Masters Thesis Defense

Heart Disease Prediction: A Data Mining Approach

Soma Das

2:00pm Monday, 23 April 2012, ITE 201B

Data mining is a field of computer science that combines statistical analysis and machine learning to detect hard-to-discern patterns from large amounts of data. It employs different algorithms to learn different patterns from training or experience and apply it to classify, predict or identify patterns. The healthcare environment is very information rich. There is a wealth of clinical data available within the healthcare systems. Also due to recent advancement of genomic research vast amount of genetic data are also available. Effective analysis tools are needed to discover hidden relationships and trends in these data. These tools are necessary to correctly diagnose people at risk of disease based on the derived knowledge from the data.
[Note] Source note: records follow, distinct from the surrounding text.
(* ===== verification/Command.v ===== *)
(** * The commands of the DS4 children: [src/src/cluster/ds4_command.rs]

    The argument vectors of the five children, as the options of the program with their
    values followed by the operator's extra arguments.  A number is printed in decimal; the
    texts of an IPv6 address and of an [f64] are the interface [Texts]. *)

From S2P Require Import Prelude Bytes Utf8 Text FileTree Config.
Import Ds4DistributedConfig.

(** [Display] of the standard library that is not written out. *)
Class Texts := { ipv6_to_string : Z → bytes; f64_to_string : double → bytes }.

(** An option with the values after it. *)
Notation option_args := (bytes * list bytes)%type.

Section Commands.
Context {texts : Texts}.

(** [IpAddr::to_string]. *)
Definition ip_to_string (ip : IpAddr) : bytes :=
  match ip with
  | IpAddr.V4 o =>
      u64_to_string (o / 2 ^ 24) ++ str "." ++ u64_to_string (o / 2 ^ 16 mod 256) ++ str "."
      ++ u64_to_string (o / 256 mod 256) ++ str "." ++ u64_to_string (o mod 256)
  | IpAddr.V6 o => ipv6_to_string o
  end.

(** src/src/cluster/ds4_command.rs:5-11 (Ds4Profile) *)
Record Ds4Profile := mkProfile {
  profile_id : bytes;
  profile_quantization : Quantization;
  residency : Residency;
  speculative_support : SpeculativeSupport;
}.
We used data mining techniques to evaluate the interaction between traditional risk factors and gene variants such as Single Nucleotide Polymorphisms (SNPs) towards Coronary Heart Disease (CHD) susceptibility in a prospective study of older population aged 65 and older. In our thesis we asked two questions whether we can predict CHD at birth or adding genetic information to traditional risk factors predict CHD better than traditional risk factors alone.We also analyzed two popular machine learning algorithms to determine the most efficient method on medical datasets mining. The evaluation is based on a set of performance metrics. We also applied a clustering method to identify different subgroups present in the selected datasets.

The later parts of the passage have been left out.